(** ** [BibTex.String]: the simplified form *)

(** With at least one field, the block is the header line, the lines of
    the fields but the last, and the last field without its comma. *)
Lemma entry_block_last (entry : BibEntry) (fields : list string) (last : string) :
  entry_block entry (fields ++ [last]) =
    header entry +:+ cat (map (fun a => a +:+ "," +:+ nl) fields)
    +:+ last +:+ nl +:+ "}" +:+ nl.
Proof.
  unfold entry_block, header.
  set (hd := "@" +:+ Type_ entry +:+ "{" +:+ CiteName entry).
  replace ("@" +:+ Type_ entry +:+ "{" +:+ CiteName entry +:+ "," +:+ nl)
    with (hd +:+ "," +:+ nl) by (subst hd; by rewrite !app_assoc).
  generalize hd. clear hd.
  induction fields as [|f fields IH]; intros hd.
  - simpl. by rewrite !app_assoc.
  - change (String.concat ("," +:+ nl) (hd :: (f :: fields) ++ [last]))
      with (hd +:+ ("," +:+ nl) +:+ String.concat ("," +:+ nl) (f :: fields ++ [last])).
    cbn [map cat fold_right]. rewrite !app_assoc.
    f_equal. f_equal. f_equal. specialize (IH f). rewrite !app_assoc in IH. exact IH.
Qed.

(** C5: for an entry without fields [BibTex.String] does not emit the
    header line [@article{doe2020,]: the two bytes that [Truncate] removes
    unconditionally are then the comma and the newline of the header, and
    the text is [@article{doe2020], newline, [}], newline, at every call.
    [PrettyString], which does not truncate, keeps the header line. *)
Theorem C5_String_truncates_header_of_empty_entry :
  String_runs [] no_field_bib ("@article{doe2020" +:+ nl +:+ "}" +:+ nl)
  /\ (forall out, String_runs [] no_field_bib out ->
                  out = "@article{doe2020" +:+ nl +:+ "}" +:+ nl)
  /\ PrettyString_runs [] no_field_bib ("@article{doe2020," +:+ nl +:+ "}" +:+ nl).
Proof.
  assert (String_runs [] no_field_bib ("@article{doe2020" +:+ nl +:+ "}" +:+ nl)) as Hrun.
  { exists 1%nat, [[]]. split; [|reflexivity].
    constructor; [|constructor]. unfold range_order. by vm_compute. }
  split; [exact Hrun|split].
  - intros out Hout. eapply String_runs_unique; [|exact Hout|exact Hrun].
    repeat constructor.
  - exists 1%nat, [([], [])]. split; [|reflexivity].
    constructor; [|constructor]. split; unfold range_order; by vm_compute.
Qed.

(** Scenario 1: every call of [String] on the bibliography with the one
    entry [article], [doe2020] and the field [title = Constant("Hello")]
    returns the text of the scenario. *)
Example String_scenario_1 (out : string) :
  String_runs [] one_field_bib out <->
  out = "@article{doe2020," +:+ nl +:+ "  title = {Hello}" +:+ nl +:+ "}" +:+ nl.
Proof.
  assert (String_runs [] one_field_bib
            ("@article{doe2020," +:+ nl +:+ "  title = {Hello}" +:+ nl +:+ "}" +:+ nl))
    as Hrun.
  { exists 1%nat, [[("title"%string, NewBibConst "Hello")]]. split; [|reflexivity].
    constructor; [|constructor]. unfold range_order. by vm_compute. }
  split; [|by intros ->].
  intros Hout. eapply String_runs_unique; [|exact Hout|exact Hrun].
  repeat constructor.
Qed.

____

» What needs to be done: Give back, exactly as written, the stretch from the line with "[PrettyString], which does" through the line with "no_field_bib out ->", and no other lines from the records above.

» Exercise solution:
    [PrettyString], which does not truncate, keeps the header line. *)
Theorem C5_String_truncates_header_of_empty_entry :
  String_runs [] no_field_bib ("@article{doe2020" +:+ nl +:+ "}" +:+ nl)
  /\ (forall out, String_runs [] no_field_bib out ->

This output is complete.